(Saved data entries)

+++

Lemma mmapFile_windows_returned file size m tr :
  Stat file = Some size → 0 ≤ size < 2 ^ 63 →
  mmapFile_windows intBits K file = (Returned m, tr) →
  len (d m) = size ∧ (size = 0 → m = MmapData file nil 0 ∧ tr = [])
  ∧ size + 4095 < 2 ^ (intBits - 1).
Proof.
  intros HS Hs. unfold mmapFile_windows. rewrite HS.
  destruct (too_large intBits size) eqn:Htl; [done|].
  destruct (Z.eqb_spec size 0) as [-> | Hne].
  - intros [= <- <-]. split; [done|]. split; [done|].
    destruct platform as [-> | ->]; reflexivity.
  - destruct (k_CreateFileMapping K _ _ _) as [hnd|]; [|done].
    destruct (k_MapViewOfFile K hnd) as [addr|]; [|done].
    unfold slice_to, array_1_30. simpl.
    destruct (0 <=? size) eqn:H0; simpl; [|done].
    destruct (size <=? 2 ^ 30) eqn:H30; [|done].
    intros [= <- <-]. simpl. split; [done|]. split; [lia|].
    apply Z.leb_le in H30. destruct platform as [-> | ->].
    + change (2 ^ 30) with 1073741824 in H30.
      change (2 ^ (32 - 1)) with 2147483648. lia.
    + change (2 ^ 30) with 1073741824 in H30.
      change (2 ^ (64 - 1)) with 9223372036854775808. lia.
Qed.
End MmapFacts.

(** ** The searcher *)

Section CsearchFacts.
Import Csearch.
Local Open Scope Z_scope.
Context `{C : Collaborators}.
(** * QueueCTL: the job record, the file-backed store and the worker cycle

    A shallow embedding of [src/job.js], [src/storage.js], [src/worker.js]
    and of the [enqueue] and [dlq retry] actions of [src/cli.js].

    Conventions of the embedding.
    - A JavaScript [Map] is an association list in insertion order
      (module [JsMap]); iteration order is list order.
    - Timestamps are milliseconds since the epoch ([Z]); the ISO strings of
      the source are their printed form, and [new Date(a) - new Date(b)]
      is subtraction on them.  Adding seconds to a date is adding
      milliseconds (no change of the local time offset in between).
    - The counters [attempts] and [max_retries] are naturals ([N]) and
      the back-off base is an integer.  [Math.pow] works on doubles: its
      result is the integer power while that is below 2^53 in absolute
      value, and is that large at least otherwise.
    - A [Date] holds a time of at most 8.64e15 ms on either side of the
      epoch; beyond it the date is invalid and [toISOString] raises a
      [RangeError].  The clock shows a time within some ten thousand
      years of the epoch: the arithmetic of [setSeconds] is then exact
      whenever its result is a valid date, and a delay of 2^53 seconds
      or more gives none.
    - The process state ([this.jobs], [this.dlq], [this.lockHandle]) and the
      operating system (the three files, the clock, the live processes)
      are threaded through a state monad with exceptions.  Writing or
      removing a file raises when the data directory is not writable.
    - Other processes act on the files between two reads of this process:
      every [load] first takes the next entry of a schedule of
      file-system states left behind by the others.
    - What awaiting the shell command ([runCommand]) gives is a parameter
      of the worker cycle: the promise resolves to [true] or [false], or
      it is rejected.  Console output and the worker's [currentJob] field
      have no part in the store and are left out. *)

From Stdlib Require Import List String Ascii ZArith NArith Bool Lia.
From Stdlib Require Import Permutation DecimalString.
Import ListNotations.

Local Open Scope string_scope.
Local Open Scope list_scope.

Set Implicit Arguments.

(* ================================================================== *)
(** ** JavaScript [Map] with string keys *)
(* ================================================================== *)

Module JsMap.
Section Ops.
Variable V : Type.

Definition t := list (string * V).

Definition empty : t := [].

Fixpoint get (k : string) (m : t) : option V :=
  match m with
  | [] => None
  | (k', v) :: r => if String.eqb k k' then Some v else get k r
  end.

Definition has (k : string) (m : t) : bool :=
  match get k m with Some _ => true | None => false end.
(** What [Value] returns is the value its loop leaves. *)
Lemma Value_inv f l r n t f' r' v err :
  typ f = Some t →
  Value quick_Value f l r n = (f', r', Returns (v, err)) →
  ∃ err0 p, Value_range quick_Value l n f r (Zero t) None = (f', r', v, err0, p)
            ∧ err = match p with
                    | Some q => Some (Value_recovered q)
                    | None => err0
                    end.
Proof.
  intros Htyp. unfold Value. rewrite Htyp. cbn [New_Elem].
  destruct (Value_range quick_Value l n f r (Zero t) None)
    as [[[[f1 r1] v1] err1] [q|]]; intros [= <- <- <- <-].
  - by exists err1, (Some q).
  - by exists err1, None.
Qed.

(** The loop of [Value] keeps the record a record of its type. *)
Lemma Value_range_typed l n f (fs : list reflect_StructField) :
  ∀ r fvs err f' r' v' err' p,
    fvs.*1 = fs →
    Forall (fun p => TypeOf p.2 = Some (Typ p.1)) fvs →
    Value_range quick_Value l n f r (VStruct fvs) err = (f', r', v', err', p) →
    ∃ fvs', v' = VStruct fvs' ∧ fvs'.*1 = fs
            ∧ Forall (fun p => TypeOf p.2 = Some (Typ p.1)) fvs'.
Proof.
  induction l as [|[name field] rest IH];
    intros r fvs err f' r' v' err' p Hfst Htyped; cbn [Value_range].
  - intros [= _ _ <- _ _]. by exists fvs.
  - assert (∀ r1 elem,
              match FieldByName_Set (VStruct fvs) name elem with
              | Returns v1 => Value_range quick_Value rest n f r1 v1 err
              | Panics q => (f, r1, VStruct fvs, err, Some q)
              end = (f', r', v', err', p) →
              ∃ fvs', v' = VStruct fvs' ∧ fvs'.*1 = fs
                      ∧ Forall (fun p => TypeOf p.2 = Some (Typ p.1)) fvs')
      as Hset.
    { intros r1 elem. cbn [FieldByName_Set unwrap isReadOnly].
      destruct (setField fvs name elem) as [fvs1|q] eqn:Hfvs1.
      - apply IH.
        + by rewrite (setField_fst _ _ _ _ Hfvs1).
        + by eapply setField_typed.
      - intros [= _ _ <- _ _]. by exists fvs. }
    destruct (bindings f !! name) as [gen|].
    + destruct (Generate gen r n) as [r1 [[elem [e|]]|q]].
      * intros [= _ _ <- _ _]. by exists fvs.
      * apply Hset.
      * intros [= _ _ <- _ _]. by exists fvs.
    + destruct (zeroValueFallthrough f); [by apply IH|].
      destruct (quick_Value (Typ field) r) as [r1 [[elem|]|q]].
      * apply Hset.
      * intros [= _ _ <- _ _]. by exists fvs.
      * intros [= _ _ <- _ _]. by exists fvs.
Qed.

(** X10.  Whatever the generators and the facility return, and whether
    [Value] succeeds or fails, the record it returns for a session over a
    struct type is a value of that type, and each of its fields holds a value
    of the declared type of the field. *)
Theorem Value_result_well_typed f (fs : list reflect_StructField) l r n f' r' v err :
  typ f = Some (Struct fs) →
  Value quick_Value f l r n = (f', r', Returns (v, err)) →
  TypeOf v = Some (Struct fs)
  ∧ ∃ fvs, v = VStruct fvs ∧ fvs.*1 = fs
           ∧ Forall (fun p => TypeOf p.2 = Some (Typ p.1)) fvs.
Proof.
  intros Htyp Hvalue.
  destruct (Value_inv _ _ _ _ _ _ _ _ _ Htyp Hvalue) as (err0 & p & Hrange & _).
  cbn [Zero] in Hrange.
  apply Value_range_typed with (fs := fs) in Hrange
    as (fvs & -> & Hfst & Htyped).
  - split; [|by exists fvs]. cbn. by rewrite <- Hfst.
  - apply Zero_fields_fst.
  - apply Zero_fields_typed.
Qed.












End value_more.

(** ** More on the adaptors *)

Section adaptors.

Context {Rand : Type}.
Implicit Types (g : list (Generator (Rand := Rand))) (v : list reflect_Value).
Implicit Types (r : Rand) (i j : nat).

Lemma QuickValues_unfold g v r : QuickValues g v r = QuickValues_range 0 g v r.
Proof. unfold QuickValues. by rewrite Nat.eqb_refl. Qed.

(** The loop writes the slots from [i] up to the number of generators it
    runs, and no other; the slice keeps its length. *)
Lemma QuickValues_range_frame g : ∀ i v r v' r' c,
  QuickValues_range i g v r = (v', r', c) →
  length v' = length v
  ∧ ∀ j, (j < i ∨ i + length g ≤ j)%nat → v' !! j = v !! j.
Proof.
  induction g as [|gi g IH]; intros i v r v' r' c; cbn [QuickValues_range].
  - by intros [= <- _ _].
  - destruct (Generate gi r 0) as [r1 [[x err]|p]]; [|by intros [= <- _ _]].
    case_decide as Hi; [|by intros [= <- _ _]].
    assert (length (<[i := x]> v) = length v
            ∧ ∀ j, (j < i ∨ i + length (gi :: g) ≤ j)%nat →
                   <[i := x]> v !! j = v !! j) as [Hlen Hother].
    { split; [apply length_insert|]. intros j Hj.
      apply list_lookup_insert_ne. cbn in Hj. lia. }
    destruct err as [e|]; [by intros [= <- _ _]|].
    intros [Hlen' Hother']%IH. split; [congruence|].
    intros j Hj. rewrite Hother', Hother; [done|done|]. cbn in Hj. lia.
Qed.
(** X22. [required_by] always returns or raises. It raises "No rules
    match label" exactly when [rules_for_target] finds no rule for the
    label. Otherwise it returns a set, no label twice, that holds
    exactly what needs the label at any depth: the targets of the
    rules found for the label (so the label itself, when it has a
    rule), and the target of every rule that
    [rules_which_depend_on] finds for a label already in the set. *)
Theorem required_by_is_the_set_of_dependants :
  exists res,
    required_by it ruleset label useTags useMatch = Some res
    /\ match res with
       | Raise e =>
           e = NoRulesMatch label
           /\ rules_for_target ruleset label true useMatch = []
       | Ok depends =>
           rules_for_target ruleset label true useMatch <> []
           /\ List.NoDup (List.map Label_as_tuple depends)
           /\ (forall l,
                  In l depends ->
                  dependant it ruleset useTags useMatch label l)
           /\ (forall l,
                  dependant it ruleset useTags useMatch label l ->
                  label_in l depends = true)
       end.
Proof.
  destruct (required_by_returns it ruleset useTags useMatch label)
    as (res & Hres).
  exists res. split; [exact Hres|].
  unfold required_by in Hres.
  set (rules0 := rules_for_target ruleset label true useMatch) in *.
  destruct (iter_rules it rules0) as [|r0 rs0] eqn:Erules.
  - cbn in Hres. injection Hres as <-. split; [reflexivity|].
    now apply (proj1 (iter_rules_nil it _)).
  - cbn [length Nat.eqb] in Hres. rewrite <- Erules in Hres.
    set (first := fold_left (fun s r => set_add (target r) s)
                            (iter_rules it rules0) []) in *.
    destruct (required_by_loop (S (length ruleset)) it ruleset useTags
                               useMatch first) as [out|] eqn:Eloop;
      [|discriminate].
    injection Hres as <-.
    assert (Hfirst : sound first).
    { pose proof (fold_set_add_spec (@target A) (fun _ => true)
                    (iter_rules it rules0) []) as (H1 & _ & _).
      split; [apply H1, distinct_nil|]. split.
      - intros l Hl.
        apply (fold_set_add_In (@target A) (fun _ => true))
          in Hl as [[] | (r & Hr & _ & ->)].
        apply dependant_first.
        now apply (proj1 (In_iter_rules it _ _)).
      - intros r Hr. apply (proj2 (In_iter_rules it _ _)) in Hr.
        clear H1 Erules Eloop. subst first. revert Hr.
        generalize (@nil Label).
        induction (iter_rules it rules0) as [|x xs IHx]; intros acc;
          [intros []|].
        intros [-> | Hr]; cbn [fold_left]; [|now apply IHx].
        apply (fold_set_add_spec (@target A) (fun _ => true)).
        apply set_add_kin. now right. }
    destruct (required_by_loop_closure _ _ _ Hfirst Eloop)
      as ((Hd & Hdep & Hstart) & Hclosed).
    split; [|split; [exact Hd | split; [exact Hdep|]]].
    + intros Hnil. apply (proj2 (iter_rules_nil it _)) in Hnil.
      now rewrite Hnil in Erules.
    + intros l Hl. apply label_in_kin.
      induction Hl as [r Hr | d r _ IHd Hr]; [now apply Hstart|].
      apply kin_inv in IHd as (d' & Hd' & Ed').
      apply label_in_kin. apply (Hclosed d' r Hd').
      now rewrite (rules_which_depend_on_key d' d Ed').
Qed.
End Closure.

(* ================================================================== *)
(** * Commands: what [decode_args] lets out                            *)
(* ================================================================== *)

Lemma fold_left_Forall {X Y : Type} (P : Y -> Prop)
      (step : list Y -> X -> list Y) (xs : list X) :
  (forall acc x, Forall P acc -> Forall P (step acc x)) ->
  forall acc, Forall P acc -> Forall P (fold_left step xs acc).
Proof.
  intros Hstep. induction xs as [|x xs IH]; intros acc H; cbn [fold_left];
    auto.
Qed.

Lemma for_each_Forall {E X Y : Type} (P : Y -> Prop)
      (body : list Y -> X -> result E (list Y)) (xs : list X) :
  (forall acc x out, body acc x = Ok out -> Forall P acc -> Forall P out) ->
  forall acc out,
    for_each body xs acc = Ok out -> Forall P acc -> Forall P out.
Proof.
  intros Hbody. induction xs as [|x xs IH]; intros acc out H HP.
  - cbn in H. now injection H as <-.
  - rewrite for_each_cons in H.
    destruct (body acc x) as [acc'|e] eqn:Eb; [|discriminate]. eauto.
Qed.

Lemma set_add_Forall (P : Label -> Prop) (l : Label) (s : list Label) :
  Forall P s -> P l -> Forall P (set_add l s).
Proof.
  intros Hs Hl. apply List.Forall_forall. intros x Hx.
  apply set_add_In in Hx as [Hx | ->]; [|exact Hl].
  now apply (proj1 (List.Forall_forall P s) Hs).
Qed.

Lemma set_union_Forall (P : Label -> Prop) (s1 s2 : list Label) :
  Forall P s1 -> Forall P s2 -> Forall P (set_union s1 s2).
Proof.
  intros H1 H2. apply List.Forall_forall. intros x Hx.
  apply set_union_In in Hx as [Hx | Hx];
    [apply (proj1 (List.Forall_forall P s1) H1 x Hx)
    | apply (proj1 (List.Forall_forall P s2) H2 x Hx)].
Qed.

Lemma iter_labels_Forall {A : Type} (it : iteration A) (P : Label -> Prop)
      (s : list Label) :
  Forall P s -> Forall P (iter_labels it s).
Proof.
  intros H. apply List.Forall_forall. intros x Hx.
  apply (proj1 (In_iter_labels it _ _)) in Hx.
  now apply (proj1 (List.Forall_forall P s) H).
Qed.

(** A required tag that is set: the label comes out with it, its type
    untouched. *)
Lemma force_required_tag_fields (t : string) (label : Label) :
  t <> ""%string ->
  type (force_required_tag (Some t) label) = type label
  /\ tag (force_required_tag (Some t) label) = t.
Proof.
  intros Ht. unfold force_required_tag. cbn [str_true].
  destruct (String.eqb_spec t ""); [contradiction|]. cbn [negb andb].
  destruct (String.eqb_spec (tag label) t) as [<- | Hne]; auto.
Qed.

Section Decoded.
Context {A : Type}.
Variable LabelType : LabelType_t.
Variable it : iteration A.
Variable invocation : Invocation A.
Variable required_tag : string.
Hypothesis required_tag_set : required_tag <> ""%string.

(** Of the kind [kind], at the required tag. *)
Let fits (kind : string) (l : Label) : Prop :=
  type l = kind /\ tag l = required_tag.

Lemma forced_fits (kind : string) (l : Label) :
  String.eqb (type l) kind = true ->
  fits kind (force_required_tag (Some required_tag) l).
Proof.
  intros E. apply String.eqb_eq in E.
  destruct (force_required_tag_fields required_tag l required_tag_set)
    as [E1 E2].
  split; congruence.
Qed.

Lemma add_rule_targets_fits (kind : string) (rules : list (Rule A))
      (s : list Label) :
  Forall (fits kind) s ->
  Forall (fits kind) (add_rule_targets kind (Some required_tag) rules s).
Proof.
  unfold add_rule_targets. apply fold_left_Forall. intros acc r Hacc.
  cbn zeta. destruct (String.eqb (type (target r)) kind) eqn:E;
    [|exact Hacc].
  apply set_add_Forall; [exact Hacc | now apply forced_fits].
Qed.

Lemma packages_from_checkout_label_fits (label : Label)
      (more : list Label) :
  packages_from_checkout_label LabelType it invocation (Some required_tag)
                               label = Ok more ->
  Forall (fits (Package LabelType)) more.
Proof.
  unfold packages_from_checkout_label. intros H.
  apply result_bind_Ok in H as (required_labels & _ & H).
  injection H as <-. apply fold_left_Forall; [|constructor].
  intros acc l Hacc.
  destruct (String.eqb (type l) (Package LabelType)) eqn:E;
    [|exact Hacc].
  destruct (match role l with Some r => _ | None => false end);
    [|exact Hacc].
  apply set_add_Forall; [exact Hacc | now apply forced_fits].
Qed.

Lemma decode_args_fits (c : category) (args : list string)
      (result_ : list Label) :
  decode_args LabelType it invocation c (Some required_tag) args
  = Ok result_ ->
  Forall (fits (own_kind LabelType c)) result_.
Proof.
  destruct c; cbn [decode_args own_kind];
    unfold CheckoutCommand_decode_args, PackageCommand_decode_args;
    intros H;
    apply result_bind_Ok in H as (initial & _ & H);
    apply result_bind_Ok in H as (rs & Ef & H);
    injection H as <-; apply iter_labels_Forall;
    refine (for_each_Forall _ _ (enumerate initial) _ [] rs Ef
                            (List.Forall_nil _));
    intros acc [index label] out Hb Hacc; cbn beta iota in Hb.
  - destruct (String.eqb (type label) (Checkout LabelType)) eqn:E.
    + injection Hb as <-.
      apply set_add_Forall; [exact Hacc | now apply forced_fits].
    + destruct (_ || _); [|now apply cannot_cope_raises in Hb].
      apply result_bind_Ok in Hb as (rules & _ & Hb).
      injection Hb as <-. now apply add_rule_targets_fits.
  - destruct (String.eqb (type label) (Package LabelType)) eqn:E.
    + injection Hb as <-.
      apply set_add_Forall; [exact Hacc | now apply forced_fits].
    + destruct (String.eqb (type label) (Checkout LabelType)).
      * apply result_bind_Ok in Hb as (more & Hmore & Hb).
        injection Hb as <-.
        apply set_union_Forall; [exact Hacc|].
        apply iter_labels_Forall.
        now apply packages_from_checkout_label_fits in Hmore.
      * destruct (str_in _ _); [|now apply cannot_cope_raises in Hb].
        apply result_bind_Ok in Hb as (rules & _ & Hb).
        injection Hb as <-. now apply add_rule_targets_fits.
Qed.
End Decoded.

(** X23. Whatever the arguments, every label that [decode_args] of a
    checkout or a package command returns is of the command's own kind
    (checkout, package) and carries the required tag of the command,
    when that tag is set: labels of other kinds among the arguments
    only stand for the labels of the own kind found through them. *)
Theorem decode_args_returns_own_kind_at_required_tag
        {A : Type} (LabelType : LabelType_t) (it : iteration A)
        (invocation : Invocation A) (c : category) (required_tag : string)
        (args : list string) (result_ : list Label) :
  required_tag <> ""%string ->
  decode_args LabelType it invocation c (Some required_tag) args
  = Ok result_ ->
  Forall (fun l => type l = own_kind LabelType c /\ tag l = required_tag)
         result_.
Proof.
  intros Ht H.
  exact (decode_args_fits LabelType it invocation required_tag Ht c args
                          result_ H).
Qed.

Lemma decode_args_returns_own_kind_at_required_tag_witness :
  Forall (fun l => type l = own_kind example_LabelType CAT_CHECKOUT
                   /\ tag l = "checked_out"%string)
         [example_label "checkout" "b" "checked_out"].
Proof.
  apply (decode_args_returns_own_kind_at_required_tag
           example_LabelType (in_list_order unit) example_invocation
           CAT_CHECKOUT "checked_out" ["b"%string]);
    [discriminate | reflexivity].
Defined.

(* ================================================================== *)
(** * Commands: deployments, and commands on any label                 *)
(* ================================================================== *)

Lemma insert_sorted_In (x y : Label) (l : list Label) :
  In y (insert_sorted x l) -> y = x \/ In y l.
Proof.
  induction l as [|z l IH]; cbn [insert_sorted].
  - intros [<- | []]. now left.
  - destruct (Label_ltb x z).
    + intros [<- | H]; auto.
    + intros [<- | H]; [right; now left|].
      destruct (IH H); [now left | right; now right].
Qed.

Lemma list_sort_Forall (P : Label -> Prop) (l : list Label) :
  Forall P l -> Forall P (list_sort l).
Proof.
  unfold list_sort. intros H.
  assert (Hgen : forall xs acc,
             Forall P xs -> Forall P acc ->
             Forall P (fold_left (fun sorted x => insert_sorted x sorted)
                                 xs acc)).
  { induction xs as [|x xs IH]; intros acc Hxs Hacc; [exact Hacc|].
    cbn [fold_left]. inversion Hxs as [|? ? Hx Hxs']; subst.
    apply IH; [exact Hxs'|]. apply List.Forall_forall. intros y Hy.
    apply insert_sorted_In in Hy as [-> | Hy]; [exact Hx|].
    now apply (proj1 (List.Forall_forall P acc) Hacc). }
  now apply Hgen.
Qed.

Section Deployments.
Context {A : Type}.
Variable LabelType : LabelType_t.
Variable it : iteration A.
Variable invocation : Invocation A.
Variable required_tag : string.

+++

◆ **WHAT YOU NEED TO DO**
Return the entries exactly through the "(** * QueueCTL: the" line.

◆ **ANSWER TO THIS PROBLEM**
Lemma mmapFile_windows_returned file size m tr :
  Stat file = Some size → 0 ≤ size < 2 ^ 63 →
  mmapFile_windows intBits K file = (Returned m, tr) →
  len (d m) = size ∧ (size = 0 → m = MmapData file nil 0 ∧ tr = [])
  ∧ size + 4095 < 2 ^ (intBits - 1).
Proof.
  intros HS Hs. unfold mmapFile_windows. rewrite HS.
  destruct (too_large intBits size) eqn:Htl; [done|].
  destruct (Z.eqb_spec size 0) as [-> | Hne].
  - intros [= <- <-]. split; [done|]. split; [done|].
    destruct platform as [-> | ->]; reflexivity.
  - destruct (k_CreateFileMapping K _ _ _) as [hnd|]; [|done].
    destruct (k_MapViewOfFile K hnd) as [addr|]; [|done].
    unfold slice_to, array_1_30. simpl.
    destruct (0 <=? size) eqn:H0; simpl; [|done].
    destruct (size <=? 2 ^ 30) eqn:H30; [|done].
    intros [= <- <-]. simpl. split; [done|]. split; [lia|].
    apply Z.leb_le in H30. destruct platform as [-> | ->].
    + change (2 ^ 30) with 1073741824 in H30.
      change (2 ^ (32 - 1)) with 2147483648. lia.
    + change (2 ^ 30) with 1073741824 in H30.
      change (2 ^ (64 - 1)) with 9223372036854775808. lia.
Qed.
End MmapFacts.

(** ** The searcher *)

Section CsearchFacts.
Import Csearch.
Local Open Scope Z_scope.
Context `{C : Collaborators}.
(** * QueueCTL: the job record, the file-backed store and the worker cycle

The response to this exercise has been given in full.